Input:
▬▬▬▬▬▬

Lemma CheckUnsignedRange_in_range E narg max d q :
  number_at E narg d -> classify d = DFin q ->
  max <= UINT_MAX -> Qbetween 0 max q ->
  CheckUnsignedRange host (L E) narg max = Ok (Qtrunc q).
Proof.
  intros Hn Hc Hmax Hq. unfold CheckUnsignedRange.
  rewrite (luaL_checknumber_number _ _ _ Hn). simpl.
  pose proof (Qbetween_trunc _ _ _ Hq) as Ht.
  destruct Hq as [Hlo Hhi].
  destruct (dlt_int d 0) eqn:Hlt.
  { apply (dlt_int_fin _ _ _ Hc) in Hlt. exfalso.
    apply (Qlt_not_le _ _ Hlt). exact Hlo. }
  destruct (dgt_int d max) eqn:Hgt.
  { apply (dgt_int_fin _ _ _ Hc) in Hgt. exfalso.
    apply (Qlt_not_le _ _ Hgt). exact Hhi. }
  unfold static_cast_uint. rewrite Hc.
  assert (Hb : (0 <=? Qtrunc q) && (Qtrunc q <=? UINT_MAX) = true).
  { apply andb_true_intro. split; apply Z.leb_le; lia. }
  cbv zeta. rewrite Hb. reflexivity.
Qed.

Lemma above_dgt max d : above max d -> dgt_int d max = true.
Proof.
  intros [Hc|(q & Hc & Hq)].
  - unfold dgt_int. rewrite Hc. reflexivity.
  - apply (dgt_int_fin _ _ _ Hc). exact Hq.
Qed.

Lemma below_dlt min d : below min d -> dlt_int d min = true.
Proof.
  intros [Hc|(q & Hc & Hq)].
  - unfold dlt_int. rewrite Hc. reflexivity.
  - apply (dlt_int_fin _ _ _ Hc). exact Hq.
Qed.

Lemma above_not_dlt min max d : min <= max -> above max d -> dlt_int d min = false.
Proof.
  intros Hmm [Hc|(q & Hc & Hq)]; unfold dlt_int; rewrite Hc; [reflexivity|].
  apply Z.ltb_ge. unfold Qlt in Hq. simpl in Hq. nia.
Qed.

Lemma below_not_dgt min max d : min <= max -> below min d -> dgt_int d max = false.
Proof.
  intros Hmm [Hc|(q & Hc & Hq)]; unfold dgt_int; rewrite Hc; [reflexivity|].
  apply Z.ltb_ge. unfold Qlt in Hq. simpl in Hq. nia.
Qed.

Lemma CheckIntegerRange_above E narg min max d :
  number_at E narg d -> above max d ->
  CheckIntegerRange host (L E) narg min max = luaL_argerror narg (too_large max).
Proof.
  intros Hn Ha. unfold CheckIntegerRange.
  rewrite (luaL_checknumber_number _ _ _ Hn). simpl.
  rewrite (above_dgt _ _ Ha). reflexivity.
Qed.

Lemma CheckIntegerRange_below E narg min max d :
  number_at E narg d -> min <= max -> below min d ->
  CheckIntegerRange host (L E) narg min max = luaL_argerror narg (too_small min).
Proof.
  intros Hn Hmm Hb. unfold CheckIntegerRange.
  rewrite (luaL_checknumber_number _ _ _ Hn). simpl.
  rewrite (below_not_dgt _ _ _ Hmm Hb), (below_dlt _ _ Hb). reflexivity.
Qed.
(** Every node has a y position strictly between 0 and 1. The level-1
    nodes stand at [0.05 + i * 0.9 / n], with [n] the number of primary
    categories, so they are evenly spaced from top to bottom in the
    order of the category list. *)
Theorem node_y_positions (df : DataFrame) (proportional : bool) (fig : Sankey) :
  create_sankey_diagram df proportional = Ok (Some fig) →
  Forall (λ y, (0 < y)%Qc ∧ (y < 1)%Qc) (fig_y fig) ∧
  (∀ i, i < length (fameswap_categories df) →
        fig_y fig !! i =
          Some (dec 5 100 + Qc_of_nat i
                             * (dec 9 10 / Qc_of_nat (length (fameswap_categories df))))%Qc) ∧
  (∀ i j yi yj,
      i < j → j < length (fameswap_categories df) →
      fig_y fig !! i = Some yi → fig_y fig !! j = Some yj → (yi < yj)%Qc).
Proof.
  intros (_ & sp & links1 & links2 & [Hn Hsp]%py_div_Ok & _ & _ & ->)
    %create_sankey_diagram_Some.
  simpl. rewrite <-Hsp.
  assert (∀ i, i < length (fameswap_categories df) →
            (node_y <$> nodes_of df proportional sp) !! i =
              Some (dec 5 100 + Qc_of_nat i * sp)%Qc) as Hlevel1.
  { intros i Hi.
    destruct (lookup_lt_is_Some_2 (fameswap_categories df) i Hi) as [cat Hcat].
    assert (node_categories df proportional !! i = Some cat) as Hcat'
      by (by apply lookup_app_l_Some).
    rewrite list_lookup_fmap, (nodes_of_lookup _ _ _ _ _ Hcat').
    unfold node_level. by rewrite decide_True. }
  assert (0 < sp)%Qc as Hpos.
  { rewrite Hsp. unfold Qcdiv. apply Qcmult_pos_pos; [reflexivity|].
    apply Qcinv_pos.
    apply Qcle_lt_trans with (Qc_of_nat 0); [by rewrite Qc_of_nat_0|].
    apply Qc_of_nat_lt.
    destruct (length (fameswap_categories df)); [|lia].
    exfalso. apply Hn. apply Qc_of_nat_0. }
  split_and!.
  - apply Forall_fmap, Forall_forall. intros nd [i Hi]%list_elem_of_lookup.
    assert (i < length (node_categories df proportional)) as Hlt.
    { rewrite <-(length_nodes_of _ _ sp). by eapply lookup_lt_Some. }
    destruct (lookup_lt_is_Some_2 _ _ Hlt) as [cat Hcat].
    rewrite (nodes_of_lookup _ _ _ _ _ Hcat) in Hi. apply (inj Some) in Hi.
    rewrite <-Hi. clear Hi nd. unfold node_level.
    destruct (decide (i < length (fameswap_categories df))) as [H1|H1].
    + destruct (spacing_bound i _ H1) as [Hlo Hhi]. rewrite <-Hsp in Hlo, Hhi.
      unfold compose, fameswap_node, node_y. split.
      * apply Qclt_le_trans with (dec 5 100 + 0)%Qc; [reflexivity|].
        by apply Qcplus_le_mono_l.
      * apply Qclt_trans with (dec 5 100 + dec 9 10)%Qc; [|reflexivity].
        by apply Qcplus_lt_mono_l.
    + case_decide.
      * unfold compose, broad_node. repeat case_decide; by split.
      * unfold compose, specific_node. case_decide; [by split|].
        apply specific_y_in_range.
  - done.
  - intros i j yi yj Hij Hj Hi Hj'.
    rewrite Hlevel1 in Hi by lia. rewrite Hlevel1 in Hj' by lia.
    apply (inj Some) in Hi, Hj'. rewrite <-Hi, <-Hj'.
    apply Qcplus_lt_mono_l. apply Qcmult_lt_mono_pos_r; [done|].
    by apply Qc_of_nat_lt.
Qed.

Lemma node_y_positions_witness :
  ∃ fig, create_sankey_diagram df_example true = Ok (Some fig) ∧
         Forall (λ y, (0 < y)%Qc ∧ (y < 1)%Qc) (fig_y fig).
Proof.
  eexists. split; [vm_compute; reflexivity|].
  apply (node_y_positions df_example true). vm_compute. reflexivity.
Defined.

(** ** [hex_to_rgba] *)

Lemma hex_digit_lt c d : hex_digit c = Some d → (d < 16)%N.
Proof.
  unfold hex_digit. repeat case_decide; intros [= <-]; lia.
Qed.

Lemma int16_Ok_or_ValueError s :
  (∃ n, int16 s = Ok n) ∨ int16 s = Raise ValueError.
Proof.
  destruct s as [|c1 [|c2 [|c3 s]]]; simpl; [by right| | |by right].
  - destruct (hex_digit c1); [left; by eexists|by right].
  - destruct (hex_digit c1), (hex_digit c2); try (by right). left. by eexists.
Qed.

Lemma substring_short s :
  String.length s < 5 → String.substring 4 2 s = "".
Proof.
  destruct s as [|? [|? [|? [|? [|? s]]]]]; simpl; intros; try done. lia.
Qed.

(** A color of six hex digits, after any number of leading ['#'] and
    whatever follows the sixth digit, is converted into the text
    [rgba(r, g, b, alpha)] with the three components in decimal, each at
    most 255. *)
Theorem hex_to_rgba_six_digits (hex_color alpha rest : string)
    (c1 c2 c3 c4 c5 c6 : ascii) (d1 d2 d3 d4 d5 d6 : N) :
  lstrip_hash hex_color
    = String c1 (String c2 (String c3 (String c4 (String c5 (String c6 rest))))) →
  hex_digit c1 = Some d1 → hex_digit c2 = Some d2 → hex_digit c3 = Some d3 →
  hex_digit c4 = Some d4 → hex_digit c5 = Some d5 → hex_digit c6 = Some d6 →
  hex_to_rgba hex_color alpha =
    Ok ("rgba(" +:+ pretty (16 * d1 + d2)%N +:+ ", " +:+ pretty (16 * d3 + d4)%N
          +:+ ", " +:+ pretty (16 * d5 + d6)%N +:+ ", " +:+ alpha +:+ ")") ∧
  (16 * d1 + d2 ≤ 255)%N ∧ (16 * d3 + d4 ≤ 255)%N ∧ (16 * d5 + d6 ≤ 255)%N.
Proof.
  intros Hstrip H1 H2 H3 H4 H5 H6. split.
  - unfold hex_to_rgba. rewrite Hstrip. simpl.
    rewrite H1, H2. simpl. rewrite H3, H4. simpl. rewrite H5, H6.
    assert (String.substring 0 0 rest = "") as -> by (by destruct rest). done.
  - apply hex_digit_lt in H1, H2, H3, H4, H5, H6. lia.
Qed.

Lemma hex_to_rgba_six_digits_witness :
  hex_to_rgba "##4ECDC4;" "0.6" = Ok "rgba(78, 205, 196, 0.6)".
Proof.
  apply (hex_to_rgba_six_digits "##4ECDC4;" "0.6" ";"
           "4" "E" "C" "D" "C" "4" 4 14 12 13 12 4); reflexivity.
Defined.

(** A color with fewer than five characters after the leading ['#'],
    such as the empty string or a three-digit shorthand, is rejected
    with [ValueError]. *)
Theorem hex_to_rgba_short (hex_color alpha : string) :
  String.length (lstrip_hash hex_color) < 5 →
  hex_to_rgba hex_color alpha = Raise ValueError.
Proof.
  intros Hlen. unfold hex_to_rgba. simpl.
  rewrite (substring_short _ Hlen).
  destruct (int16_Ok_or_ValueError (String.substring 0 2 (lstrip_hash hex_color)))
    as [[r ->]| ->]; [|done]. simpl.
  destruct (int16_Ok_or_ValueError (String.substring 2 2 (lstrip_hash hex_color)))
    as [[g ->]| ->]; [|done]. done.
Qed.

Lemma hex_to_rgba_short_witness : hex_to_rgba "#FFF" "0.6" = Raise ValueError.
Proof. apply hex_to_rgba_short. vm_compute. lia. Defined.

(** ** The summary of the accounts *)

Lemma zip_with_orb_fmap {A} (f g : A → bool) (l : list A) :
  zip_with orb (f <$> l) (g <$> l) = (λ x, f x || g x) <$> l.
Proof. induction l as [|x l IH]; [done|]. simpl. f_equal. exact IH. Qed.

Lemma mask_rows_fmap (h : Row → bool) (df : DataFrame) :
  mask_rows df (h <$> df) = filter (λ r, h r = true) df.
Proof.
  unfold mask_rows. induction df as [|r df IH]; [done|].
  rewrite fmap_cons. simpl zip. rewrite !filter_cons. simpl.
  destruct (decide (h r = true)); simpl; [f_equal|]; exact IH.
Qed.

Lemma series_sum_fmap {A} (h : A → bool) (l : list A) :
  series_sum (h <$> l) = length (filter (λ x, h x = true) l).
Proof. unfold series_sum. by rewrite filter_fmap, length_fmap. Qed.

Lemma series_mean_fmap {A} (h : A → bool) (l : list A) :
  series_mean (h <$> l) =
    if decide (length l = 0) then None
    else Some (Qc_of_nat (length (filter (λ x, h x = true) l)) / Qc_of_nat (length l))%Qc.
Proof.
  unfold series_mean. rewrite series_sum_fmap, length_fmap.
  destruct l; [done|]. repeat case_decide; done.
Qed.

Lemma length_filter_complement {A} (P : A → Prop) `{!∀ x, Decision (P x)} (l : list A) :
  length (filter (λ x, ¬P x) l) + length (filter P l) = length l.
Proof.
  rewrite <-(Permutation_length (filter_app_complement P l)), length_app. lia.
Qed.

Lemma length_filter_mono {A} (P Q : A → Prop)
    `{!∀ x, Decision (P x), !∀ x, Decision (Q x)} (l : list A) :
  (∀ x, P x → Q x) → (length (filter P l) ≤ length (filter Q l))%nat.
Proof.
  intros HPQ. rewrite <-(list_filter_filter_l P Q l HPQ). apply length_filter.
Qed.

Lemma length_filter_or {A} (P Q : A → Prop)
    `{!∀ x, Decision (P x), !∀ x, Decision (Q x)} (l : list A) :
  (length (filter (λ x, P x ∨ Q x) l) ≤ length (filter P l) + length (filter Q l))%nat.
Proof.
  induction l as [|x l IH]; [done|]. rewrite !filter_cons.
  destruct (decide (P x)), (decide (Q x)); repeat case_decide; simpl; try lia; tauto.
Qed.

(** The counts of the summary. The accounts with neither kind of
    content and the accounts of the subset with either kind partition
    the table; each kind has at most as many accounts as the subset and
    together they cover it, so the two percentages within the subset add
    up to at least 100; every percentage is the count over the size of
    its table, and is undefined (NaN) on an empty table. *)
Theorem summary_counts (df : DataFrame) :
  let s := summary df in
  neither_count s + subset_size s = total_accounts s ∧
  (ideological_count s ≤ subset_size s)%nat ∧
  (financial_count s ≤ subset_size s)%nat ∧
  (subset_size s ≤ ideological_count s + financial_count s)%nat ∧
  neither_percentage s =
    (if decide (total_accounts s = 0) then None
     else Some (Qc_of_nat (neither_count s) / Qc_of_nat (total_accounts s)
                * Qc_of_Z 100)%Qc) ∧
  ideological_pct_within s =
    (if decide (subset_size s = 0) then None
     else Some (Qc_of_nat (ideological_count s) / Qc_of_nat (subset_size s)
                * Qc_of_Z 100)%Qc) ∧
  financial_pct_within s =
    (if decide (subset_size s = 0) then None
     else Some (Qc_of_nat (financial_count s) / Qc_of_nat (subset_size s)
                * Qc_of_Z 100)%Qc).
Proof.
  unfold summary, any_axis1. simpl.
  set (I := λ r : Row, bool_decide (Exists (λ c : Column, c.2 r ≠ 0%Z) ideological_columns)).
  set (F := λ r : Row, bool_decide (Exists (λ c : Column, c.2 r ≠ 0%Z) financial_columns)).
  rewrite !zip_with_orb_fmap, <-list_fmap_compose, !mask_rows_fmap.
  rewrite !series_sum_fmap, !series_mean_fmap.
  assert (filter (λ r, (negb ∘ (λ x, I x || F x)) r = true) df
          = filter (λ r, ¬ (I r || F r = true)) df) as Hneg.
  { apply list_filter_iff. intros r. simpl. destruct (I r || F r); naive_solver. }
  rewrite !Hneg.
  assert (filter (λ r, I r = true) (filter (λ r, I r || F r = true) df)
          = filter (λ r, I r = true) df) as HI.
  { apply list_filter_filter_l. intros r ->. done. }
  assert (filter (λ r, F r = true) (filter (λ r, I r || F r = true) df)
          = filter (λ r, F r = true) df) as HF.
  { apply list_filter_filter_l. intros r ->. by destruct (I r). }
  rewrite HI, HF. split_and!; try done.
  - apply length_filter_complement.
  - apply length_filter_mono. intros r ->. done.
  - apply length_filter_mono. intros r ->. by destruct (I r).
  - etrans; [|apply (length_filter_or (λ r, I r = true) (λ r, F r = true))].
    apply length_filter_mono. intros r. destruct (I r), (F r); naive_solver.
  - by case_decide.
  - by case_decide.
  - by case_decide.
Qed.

▬▬▬▬▬▬

Your instructions: Could you restate, word for word, the lines above from the one with "cbv zeta. rewrite Hb. reflexivity." to the one with "Lemma CheckIntegerRange_below E", both included?

Output for this task:
  cbv zeta. rewrite Hb. reflexivity.
Qed.

Lemma above_dgt max d : above max d -> dgt_int d max = true.
Proof.
  intros [Hc|(q & Hc & Hq)].
  - unfold dgt_int. rewrite Hc. reflexivity.
  - apply (dgt_int_fin _ _ _ Hc). exact Hq.
Qed.

Lemma below_dlt min d : below min d -> dlt_int d min = true.
Proof.
  intros [Hc|(q & Hc & Hq)].
  - unfold dlt_int. rewrite Hc. reflexivity.
  - apply (dlt_int_fin _ _ _ Hc). exact Hq.
Qed.

Lemma above_not_dlt min max d : min <= max -> above max d -> dlt_int d min = false.
Proof.
  intros Hmm [Hc|(q & Hc & Hq)]; unfold dlt_int; rewrite Hc; [reflexivity|].
  apply Z.ltb_ge. unfold Qlt in Hq. simpl in Hq. nia.
Qed.

Lemma below_not_dgt min max d : min <= max -> below min d -> dgt_int d max = false.
Proof.
  intros Hmm [Hc|(q & Hc & Hq)]; unfold dgt_int; rewrite Hc; [reflexivity|].
  apply Z.ltb_ge. unfold Qlt in Hq. simpl in Hq. nia.
Qed.

Lemma CheckIntegerRange_above E narg min max d :
  number_at E narg d -> above max d ->
  CheckIntegerRange host (L E) narg min max = luaL_argerror narg (too_large max).
Proof.
  intros Hn Ha. unfold CheckIntegerRange.
  rewrite (luaL_checknumber_number _ _ _ Hn). simpl.
  rewrite (above_dgt _ _ Ha). reflexivity.
Qed.

Lemma CheckIntegerRange_below E narg min max d :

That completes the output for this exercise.